**Problem requirements**
There is one span to output from the data below: the lines starting at the line with "the encoding of" and ending at the line with "From stdpp Require". Output it exactly, ends included, nothing more.

**Source material**
(* ===== verification/JsonList.v ===== *)
(** * Lists in a column

    [internal/store/jsonlist.go]: recipients and allowed networks are stored as
    a JSON array of strings. Of [encoding/json] the file holds what that takes:
    the encoding of any byte string, ill-formed UTF-8 included, and the decoding
    of any text into a [\[\]string], which accepts white space, [null], every
    escape and surrogate pairs, and fails on everything else. *)

From stdpp Require Import base gmap strings list.
From Stdlib Require Import ZArith Lia Ascii.
From S2P Require Import Prelude GoStrings GoStringsFacts Utf8 StoreModels MessageStore AuditLog MessageList.

Open Scope Z_scope.

(** ** Encoding *)

Definition encode_chunk (ch : chunk) : list ascii :=
  match ch with
  | Rune [x] => bytes (escape_byte x)
  | Rune [a; b; c] => if line_separator a b c then bytes (unicode_escape "20" (code c - 128)) else [a; b; c]
  | Rune enc => enc
  | Bad _ => bytes (String JBACKSLASH "ufffd")
  end.

Definition encode_text (l : list ascii) : list ascii := concat (encode_chunk <$> chunks l).

Definition encode_string (l : list ascii) : list ascii := JQUOTE :: encode_text l ++ [JQUOTE].

Definition COMMA : ascii := ",".
Definition LBRACKET : ascii := "[".
Definition RBRACKET : ascii := "]".

(** The elements after the first one. *)
Fixpoint encode_more (v : list string) : list ascii :=
  match v with
  | [] => [RBRACKET]
  | s :: v => COMMA :: encode_string (bytes s) ++ encode_more v
  end.

(** [marshalList] on any strings. *)
Definition marshal_list (v : list string) : string :=
  match v with
  | [] => "[]"
  | s :: v => unbytes (LBRACKET :: encode_string (bytes s) ++ encode_more v)
  end.

(** ** Decoding *)

Definition hex_value (c : ascii) : option Z :=
  if is_digit c then Some (code c - 48)
  else if byte_in 97 102 c then Some (code c - 87)
  else if byte_in 65 70 c then Some (code c - 55) else None.

Definition hex4 (a b c d : ascii) : option Z :=
  match hex_value a, hex_value b, hex_value c, hex_value d with
  | Some a, Some b, Some c, Some d => Some (((a * 16 + b) * 16 + c) * 16 + d)
  | _, _, _, _ => None
  end.

(** [utf8.EncodeRune] of a code point that is no surrogate. *)
Definition encode_rune (r : Z) : list ascii :=
  if r <? 128 then [chr r]
  else if r <? 2048 then [chr (192 + r / 64); chr (128 + r mod 64)]
  else if r <? 65536 then [chr (224 + r / 4096); chr (128 + r / 64 mod 64); chr (128 + r mod 64)]
  else [chr (240 + r / 262144); chr (128 + r / 4096 mod 64); chr (128 + r / 64 mod 64); chr (128 + r mod 64)].

Definition is_surrogate (r : Z) : bool := (55296 <=? r) && (r <? 57344).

**Result below**
    the encoding of any byte string, ill-formed UTF-8 included, and the decoding
    of any text into a [\[\]string], which accepts white space, [null], every
    escape and surrogate pairs, and fails on everything else. *)

From stdpp Require Import base gmap strings list.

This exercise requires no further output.